The Lamentable Embassy of Royal Orphans

The Lamentable Embassy of Royal Orphans
a guest post by Stephanie Dray,

Lily of the NileThanks for having me here today and indulging my nerdiest impulses. The heroine of my debut novel, Lily of the Nile, is Cleopatra’s daughter, the young Princess of Egypt who would be marched as a chained prisoner through the streets of Rome. At the end of a Roman triumph--that military parade during which generals celebrated their victories--their captives were often strangled or killed. There were, however, notable exceptions.

The children of royal families were sometimes spared from execution and kept as hostages to secure the submission of any remaining allies and ensure the good behavior of their conquered homelands. Such was the case with Cleopatra Selene, her twin Alexander Helios, and their younger brother Ptolemy Philadelphus. These three young children, the last survivors of the Ptolemaic dynasty, were not only spared, but taken into the household of Augustus to be reared by his sister.

My novel came about because I imagined the inner turmoil of a girl like Selene, the ward of the same man who forced her parents to suicide and killed her older brothers. My novel focuses on her struggle for survival in a hostile and foreign city. But my appreciation of her tragic circumstances comes with an awareness that Selene and her brothers weren’t the only children struggling with this fate.

Though hostage-taking was common enough in Rome even before Augustus came to power, it was this first emperor of Rome[1] who made a political art form of collecting the children of his enemies. Selene grew up amongst a houseful of children in what the French historian Auguste Bouche-Leclercq would call “the lamentable embassy of royal orphans.”
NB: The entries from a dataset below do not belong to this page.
(** * VSyncReactor: a shallow embedding of
    services/surfaceflinger/Scheduler/VSyncReactor.cpp

  The reactor reconciles hardware vsync timestamps and present fences with
  a period tracker and multiplexes the vsync signal to at most three
  listeners through [CallbackRepeater]s.  Every public method of the C++
  class runs under [mMutex]; the embedding is therefore sequential: one
  method call is one function from the reactor state to an [Outcome]. *)

From Stdlib Require Import ZArith Lia.
From stdpp Require Import base option list gmap strings.

Local Open Scope Z_scope.

(** ** [nsecs_t]: 64-bit signed nanoseconds *)

Module Nsecs.

Definition INT64_MIN : Z := - 2 ^ 63.
Definition INT64_MAX : Z := 2 ^ 63 - 1.

(** Two's-complement wrap-around of a mathematical integer to [int64_t].
    Signed overflow is undefined in C++; the operations below wrap, as the
    hardware does, and a property that depends on their result says where
    they do not overflow. *)
Definition wrap (z : Z) : Z := (z + 2 ^ 63) mod 2 ^ 64 - 2 ^ 63.

(** The value fits an [int64_t]: the C++ operation producing it does not
    overflow. *)
Definition representable (z : Z) : Prop := INT64_MIN <= z <= INT64_MAX.

Definition add (a b : Z) : Z := wrap (a + b).
Definition sub (a b : Z) : Z := wrap (a - b).
Definition mul (a b : Z) : Z := wrap (a * b).
(** [std::abs] on [int64_t]. *)
Definition abs (a : Z) : Z := wrap (Z.abs a).

End Nsecs.

Abbreviation nsecs_t := Z.

(** ** Outcomes of a method call *)

(** A call either returns, or trips a [LOG_ALWAYS_FATAL_IF] (the process
  aborts with the given message), or runs into behaviour the C++ standard
  leaves undefined. *)
Inductive Outcome (A : Type) : Type :=
| Returns (a : A)
| Fatal (msg : string)
| Undefined.
Lemma X12_remote_quantity_matches_optimistic_witness :
  exists p',
    App.inventory
      (App.optimistic_state (app_state [soap; bread])
         (sale_env ok_resp (fun _ => ok_resp) []) [bread_line 1; soap_line 2])
      !! 0%nat = Some p'
    /\ (InventoryItem.quantity p' == 5 - 2)%Q.
Proof.
  assert (Hnd : NoDup (SaleItem.itemId <$> [bread_line 1; soap_line 2]))
    by (apply (bool_decide_unpack _); vm_compute; exact I).
  exact (proj1 (X12_remote_quantity_matches_optimistic
                  (app_state [soap; bread])
                  (sale_env ok_resp (fun _ => ok_resp) [])
                  [bread_line 1; soap_line 2] 1 (soap_line 2) 0 soap
                  Hnd eq_refl eq_refl)).
Defined.

Lemma reduce_sum_cons {A : Type} (f : A -> Q) (x : A) (l : list A) :
  (reduce_sum f (x :: l) == f x + reduce_sum f l)%Q.
Proof. rewrite !reduce_sum_Qsum. reflexivity. Qed.
(** [isAuthenticated] never changes the world. *)
Lemma isAuthenticated_pure (env : Env) (w : World) :
  world_after (isAuthenticated env) w = w.
Proof.
  unfold isAuthenticated. destruct (isAuthRequired env); simpl; [|done].
  js_unfold. by destruct (sessionStorage w).
Qed.

(** C2. When the expected username or the expected password is empty or
    absent, [isAuthRequired] is false and [isAuthenticated] returns true in
    every world, whatever the session storage holds (or even when it cannot
    be read).  When both are non-empty, [isAuthRequired] is true,
    [isAuthenticated] returns true exactly when the entry stored under the
    session key is the marker ["authenticated"], and on a readable storage
    it returns that comparison without touching the world. *)
Theorem session_predicates (env : Env) (w : World) :
  (blank (VITE_AUTH_USERNAME env) ∨ blank (VITE_AUTH_PASSWORD env) →
     isAuthRequired env = false ∧ isAuthenticated env w = (Ok true, w))
  ∧ (¬ blank (VITE_AUTH_USERNAME env) → ¬ blank (VITE_AUTH_PASSWORD env) →
     isAuthRequired env = true
     ∧ (result_of (isAuthenticated env) w = Ok true
        ↔ stored (sessionStorage w) AUTH_SESSION_KEY = Some "authenticated")
     ∧ ∀ items, sessionStorage w = Available items →
         isAuthenticated env w
         = (Ok (bool_decide (items !! AUTH_SESSION_KEY = Some "authenticated")),
            w)).
Proof.
  split.
  - intros Hb. apply isAuthRequired_false in Hb.
    split; [done | by apply isAuthenticated_open].
  - intros Hu Hp.
    assert (Hreq : isAuthRequired env = true) by by apply isAuthRequired_true.
    split; [done|]. split.
    + unfold result_of. destruct (sessionStorage w) as [items|] eqn:Hs.
      * rewrite (isAuthenticated_available env w items Hreq Hs). simpl.
        case_bool_decide; split; congruence.
      * rewrite (isAuthenticated_denied env w Hreq Hs). simpl.
        split; congruence.
    + intros items Hs. by apply isAuthenticated_available.
Qed.

(** What [session_lost] evaluates to, in terms of the two predicates. *)
Lemma session_lost_true (env : Env) (w : World) :
  result_of (session_lost env) w = Ok true
  ↔ isAuthRequired env = true ∧ result_of (isAuthenticated env) w = Ok false.
Proof.
  unfold session_lost, and_then, js_not, result_of.
  destruct (isAuthRequired env) eqn:Hreq.
  - unfold mbind, M_bind, bind, mret, M_ret, ret.
    destruct (isAuthenticated env w) as [[[]|e] w']; simpl;
      split; try intros [_ ?]; try split; congruence.
  - simpl. split; [|intros [? _]]; congruence.
Qed.
(** Inside the validators a string is the list of its characters. *)
Definition chars : Type := list ascii.

Definition in_range (lo hi : nat) (c : ascii) : bool :=
  Nat.leb lo (nat_of_ascii c) && Nat.leb (nat_of_ascii c) hi.

(** The character classes of the patterns. *)
Definition is_digit : ascii -> bool := in_range 48 57.            (* [0-9] *)
Definition is_upper : ascii -> bool := in_range 65 90.            (* [A-Z] *)
Definition is_lower : ascii -> bool := in_range 97 122.
Definition is_upper_or_digit (c : ascii) : bool :=                (* [A-Z0-9] *)
  is_upper c || is_digit c.
Definition is_XYZ : ascii -> bool := in_range 88 90.              (* [XYZ] *)

(** The class [[-\s]]: the hyphen, and tab, line feed, vertical tab, form
    feed, carriage return and space. *)
Definition is_hyphen_or_space (c : ascii) : bool :=
  Nat.eqb (nat_of_ascii c) 45 || in_range 9 13 c || Nat.eqb (nat_of_ascii c) 32.

Definition toUpperCase_char (c : ascii) : ascii :=
  if is_lower c then ascii_of_nat (nat_of_ascii c - 32) else c.

(** [s.replace(/[-\s]/g, '').toUpperCase()] on a string [s]. *)
Definition normal_form (s : chars) : chars :=
  map toUpperCase_char (filter (fun c => negb (is_hyphen_or_space c)) s).

(** What a call does: it returns a value or throws. *)
Inductive exception : Type :=
| TypeError : exception.

Inductive outcome (A : Type) : Type :=
| Returns (a : A) : outcome A
| Throws (e : exception) : outcome A.

Arguments Returns {A} a.
Arguments Throws {A} e.

Definition bind {A B : Type} (c : outcome A) (k : A -> outcome B) : outcome B :=
  match c with
  | Returns a => k a
  | Throws e => Throws e
  end.

Notation "x <- c ;; k" := (bind c (fun x => k))
  (at level 61, c at next level, right associativity).

(** An anchored pattern [^ C1{lo1,hi1} C2{lo2,hi2} ... $]: a sequence of
    character classes, each repeated between [lo] and [hi] times. *)
Definition pattern : Type := list ((ascii -> bool) * nat * nat).

(** [pattern.test(s)]. *)
Fixpoint test (p : pattern) (s : chars) : bool :=
  match p with
  | [] => match s with [] => true | _ :: _ => false end
  | (class, lo, hi) :: rest =>
      existsb
        (fun k => Nat.leb k (List.length s)
                  && forallb class (firstn k s)
                  && test rest (skipn k s))
        (seq lo (hi - lo + 1))
  end.

Definition re_DNI : pattern := [(is_digit, 8, 8); (is_upper, 1, 1)].
Definition re_NIE : pattern := [(is_XYZ, 1, 1); (is_digit, 7, 7); (is_upper, 1, 1)].
Definition re_SSN : pattern := [(is_digit, 12, 12)].
Definition re_IBAN : pattern :=
  [(is_upper, 2, 2); (is_digit, 2, 2); (is_upper_or_digit, 9, 30)].

(** [s.slice(from, to)] and [s.slice(from)]. *)
Definition slice (s : chars) (from to : nat) : chars :=
  firstn (to - from) (skipn from s).

Definition slice_from (s : chars) (from : nat) : chars := skipn from s.

(** [s[i]]; [None] is [undefined]. *)
Definition char_at (s : chars) (i : Z) : option ascii :=
  if (i <? 0)%Z then None else nth_error s (Z.to_nat i).
(** * goworkshop: the zero-copy struct conversion [ConvertTo] of main.go

    A shallow embedding of [ConvertTo], [validKinds], [isValidKind] and of the
    demonstration in [main], together with the part of Go's [reflect] package
    the function calls, and the properties of the conversion that the
    specification states. *)

From stdpp Require Import base gmap list strings.
From Stdlib Require Import ZArith.

Open Scope string_scope.

(** ** Panics *)

(** The panics of [ConvertTo], one constructor per [panic] statement of the
    source, and the run-time panics raised by [reflect] or by the Go runtime.
    The panic value of the program is only the message ([panicMessage]); the
    index carried by the two per-field panics is the value of the loop
    variable [i] when the panic is raised. *)
Inductive Panic : Type :=
| InvalidSourceShape
| InvalidTargetShape
| RedundantConversion
| TargetTooLarge
| FieldKindMismatch (index : nat)
| UnsupportedFieldKind (index : nat)
| RuntimeError (msg : string).

Definition panicMessage (p : Panic) : string :=
  match p with
  | InvalidSourceShape => "T1 must be a pointer to struct"
  | InvalidTargetShape => "T2 must be a struct"
  | RedundantConversion => "T1 must not be a type definition of T2 or vice versa"
  | TargetTooLarge => "T2 must be no larger than T1"
  | FieldKindMismatch _ => "T2 and T1 must have the same field type"
  | UnsupportedFieldKind _ => "T2 or T1 must be a valid type"
  | RuntimeError msg => msg
  end.

(** A computation that returns or panics. *)
Inductive result (A : Type) : Type :=
| Returned (a : A)
| Panicked (p : Panic).
Arguments Returned {A} a.
Arguments Panicked {A} p.

#[global] Instance result_ret : MRet result := fun _ a => Returned a.
#[global] Instance result_bind : MBind result := fun _ _ f m =>
  match m with
  | Returned a => f a
  | Panicked p => Panicked p
  end.

Definition nilDereference : Panic :=
  RuntimeError "runtime error: invalid memory address or nil pointer dereference".

(** ** The part of package [reflect] that main.go uses *)

Module reflect.

(** [reflect.Kind], in the order of the Go declaration. *)
Inductive Kind : Set :=
| Invalid | Bool
| Int | Int8 | Int16 | Int32 | Int64
| Uint | Uint8 | Uint16 | Uint32 | Uint64 | Uintptr
| Float32 | Float64 | Complex64 | Complex128
| Array | Chan | Func | Interface | Map | Pointer | Slice
| String | Struct | UnsafePointer.

#[global] Instance Kind_eq_dec : EqDecision Kind.
Proof. solve_decision. Defined.

(** [reflect.StructField], reduced to the two members that matter here. *)
Record StructField (T : Type) : Type :=
  { Name : string; Typ : T }.
Arguments Name {T} _.
Arguments Typ {T} _.

(** The kinds [Bool <= kind <= Complex128], [String] and [UnsafePointer]. *)
Definition nonComposite (k : Kind) : bool :=
  match k with
  | Invalid | Array | Chan | Func | Interface | Map | Pointer | Slice
  | Struct => false
  | _ => true
  end.

(** Type descriptors ([reflect.Type]).  [Predeclared k] stands for the
    predeclared type of a non-composite kind [k] (bool, int8, ..., string);
    there is no predeclared type of a composite kind, and [Type_Kind] answers
    [Invalid] for such a descriptor.  [Defined n u] stands for a type
    declaration [type n u].  Channel and function
    types are left out: as field types they would only contribute the kinds
    [Chan] and [Func], which the program treats like every other kind
    outside [validKinds]. *)
#[warnings="-register-all"]
Inductive rtype : Type :=
| Predeclared (k : Kind)
| PointerTo (elem : rtype)
| SliceOf (elem : rtype)
| ArrayOf (len : nat) (elem : rtype)
| MapOf (key elem : rtype)
| InterfaceOf (methods : list string)
| StructOf (fields : list (StructField rtype))
| Defined (name : string) (underlying : rtype).

(** [Type.Kind]. *)
Fixpoint Type_Kind (t : rtype) : Kind :=
  match t with
  | Predeclared k => if nonComposite k then k else Invalid
  | PointerTo _ => Pointer
  | SliceOf _ => Slice
  | ArrayOf _ _ => Array
  | MapOf _ _ => Map
  | InterfaceOf _ => Interface
  | StructOf _ => Struct
  | Defined _ u => Type_Kind u
  end.

(** The underlying type: declarations are followed down to a type literal
    or a predeclared type. *)
Fixpoint underlying (t : rtype) : rtype :=
  match t with
  | Defined _ u => underlying u
  | _ => t
  end.


(** [Type.Elem]: panics unless the kind is Array, Chan, Map, Pointer or
    Slice. *)
Definition Type_Elem (t : rtype) : result rtype :=
  match underlying t with
  | PointerTo e | SliceOf e | ArrayOf _ e | MapOf _ e => Returned e
  | _ => Panicked (RuntimeError "reflect: Elem of invalid type")
  end.

(** The fields of a struct type (empty for every other type). *)
Definition fieldsOf (t : rtype) : list (StructField rtype) :=
  match underlying t with
  | StructOf fs => fs
  | _ => []
  end.

(** [Type.NumField]: panics unless the kind is Struct. *)
Definition Type_NumField (t : rtype) : result nat :=
  match underlying t with
  | StructOf fs => Returned (length fs)
  | _ => Panicked (RuntimeError "reflect: NumField of non-struct type")
  end.

(** [Type.Field]: panics unless the kind is Struct and [i] is in range. *)
Definition Type_Field (t : rtype) (i : nat) : result (StructField rtype) :=
  match underlying t with
  | StructOf fs =>
      match fs !! i with
      | Some f => Returned f
      | None => Panicked (RuntimeError "reflect: Field index out of bounds")
      end
  | _ => Panicked (RuntimeError "reflect: Field of non-struct type")
  end.

(** [Kind.String], the names of the predeclared types. *)
Definition Kind_String (k : Kind) : string :=
  match k with
  | Invalid => "invalid" | Bool => "bool"
  | Int => "int" | Int8 => "int8" | Int16 => "int16" | Int32 => "int32"
  | Int64 => "int64"
  | Uint => "uint" | Uint8 => "uint8" | Uint16 => "uint16"
  | Uint32 => "uint32" | Uint64 => "uint64" | Uintptr => "uintptr"
  | Float32 => "float32" | Float64 => "float64"
  | Complex64 => "complex64" | Complex128 => "complex128"
  | Array => "array" | Chan => "chan" | Func => "func"
  | Interface => "interface" | Map => "map" | Pointer => "ptr"
  | Slice => "slice" | String => "string" | Struct => "struct"
  | UnsafePointer => "unsafe.Pointer"
  end.

(** [Type.Name] and [Type.PkgPath]: empty for type literals; every declared
    type of the program lives in package main. *)
Definition Type_Name (t : rtype) : string :=
  match t with
  | Predeclared UnsafePointer => "Pointer"
  | Predeclared k => Kind_String k
  | Defined n _ => n
  | _ => ""
  end.

Definition Type_PkgPath (t : rtype) : string :=
  match t with
  | Predeclared UnsafePointer => "unsafe"
  | Defined _ _ => "main"
  | _ => ""
  end.

(** The first test of [haveIdenticalType(T, V, false)]: same name, same kind,
    same package. *)
Definition sameHeader (T V : rtype) : bool :=
  String.eqb (Type_Name T) (Type_Name V)
  && bool_decide (Type_Kind T = Type_Kind V)
  && String.eqb (Type_PkgPath T) (Type_PkgPath V).

(** The comparison [T == V] of two type descriptors.  The runtime keeps one
    descriptor per type, so the pointers are equal exactly when the types
    are the same. *)
Fixpoint rtype_eqb (T V : rtype) {struct T} : bool :=
  match T, V with
  | Predeclared k, Predeclared k' => bool_decide (k = k')
  | PointerTo e, PointerTo e' => rtype_eqb e e'
  | SliceOf e, SliceOf e' => rtype_eqb e e'
  | ArrayOf n e, ArrayOf n' e' => Nat.eqb n n' && rtype_eqb e e'
  | MapOf k e, MapOf k' e' => rtype_eqb k k' && rtype_eqb e e'
  | InterfaceOf ms, InterfaceOf ms' => bool_decide (ms = ms')
  | StructOf fs, StructOf fs' =>
      (fix fields (l l' : list (StructField rtype)) : bool :=
         match l, l' with
         | [], [] => true
         | f :: r, f' :: r' =>
             String.eqb (Name f) (Name f')
             && rtype_eqb (Typ f) (Typ f')
             && fields r r'
         | _, _ => false
         end) fs fs'
  | Defined n u, Defined n' u' => String.eqb n n' && rtype_eqb u u'
  | _, _ => false
  end.

(** [haveIdenticalUnderlyingType(T, V, false)] of reflect/type.go after its
    first test [T == V]: the kinds are compared, then the structure.  Struct
    tags are ignored; field offsets are not compared separately, they are
    determined by the field types in order; all types live in one package
    and no field is embedded.  [haveIdenticalType] on the
    element and field types is written out: same header, then the same
    function with its first test. *)
Fixpoint identicalStructure (T V : rtype) {struct T} : bool :=
  match T with
  | Defined _ u => identicalStructure u V
  | Predeclared k => bool_decide (Type_Kind V = k) && nonComposite k
  | PointerTo e =>
      match underlying V with
      | PointerTo e' =>
          sameHeader e e' && (rtype_eqb e e' || identicalStructure e e')
      | _ => false
      end
  | SliceOf e =>
      match underlying V with
      | SliceOf e' =>
          sameHeader e e' && (rtype_eqb e e' || identicalStructure e e')
      | _ => false
      end
  | ArrayOf n e =>
      match underlying V with
      | ArrayOf n' e' =>
          Nat.eqb n n'
          && sameHeader e e' && (rtype_eqb e e' || identicalStructure e e')
      | _ => false
      end
  | MapOf k e =>
      match underlying V with
      | MapOf k' e' =>
          sameHeader k k' && (rtype_eqb k k' || identicalStructure k k')
          && sameHeader e e' && (rtype_eqb e e' || identicalStructure e e')
      | _ => false
      end
  | InterfaceOf ms =>
      match underlying V with
      | InterfaceOf ms' =>
          match ms, ms' with [], [] => true | _, _ => false end
      | _ => false
      end
  | StructOf fs =>
      match underlying V with
      | StructOf fs' =>
          (fix fields (l l' : list (StructField rtype)) : bool :=
             match l, l' with
             | [], [] => true
             | f :: r, f' :: r' =>
                 String.eqb (Name f) (Name f')
                 && sameHeader (Typ f) (Typ f')
                 && (rtype_eqb (Typ f) (Typ f')
                     || identicalStructure (Typ f) (Typ f'))
                 && fields r r'
             | _, _ => false
             end) fs fs'
      | _ => false
      end
  end.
Some of these orphans were her own brothers and sisters, her father’s children by other wives. Iullus Antonius, the only one of Antony’s Roman sons to survive, probably last saw his father when he was seven years old and was formally brought into Augustus’ household when he was eleven. His mother died while he was still a toddler, so he likely had few memories of her. Augustus’ family may have been the only family that Iullus ever knew and he was granted extraordinary favors by the emperor--who gave his own niece Marcella to Iullus in marriage. (Still, a full-blooded heir of Antony was a dangerous man to leave alive, and this may have been Iullus’ undoing later in life.)

Another of the children Augustus collected for his political stratagems was Juba, son of a fierce Numidian king of the same name who chose the wrong side in a war against Rome and paid the price for it with his life. Juba was quite possibly an infant when his father was forced to suicide and no older than five years old when he was displayed in Caesar’s triumph. Unlike Selene, he would have no memories of his homeland nor siblings with whom to recount the tragedies of his young life. He was raised as a Roman boy and the family of Augustus was the only family he knew. Juba was a prodigy, recognized for his scholarship before the age of twenty. He served Augustus in a military capacity in Spain, and possibly before then in the war against Selene’s parents, and went on to become Selene’s husband and Rome’s most trusted client king.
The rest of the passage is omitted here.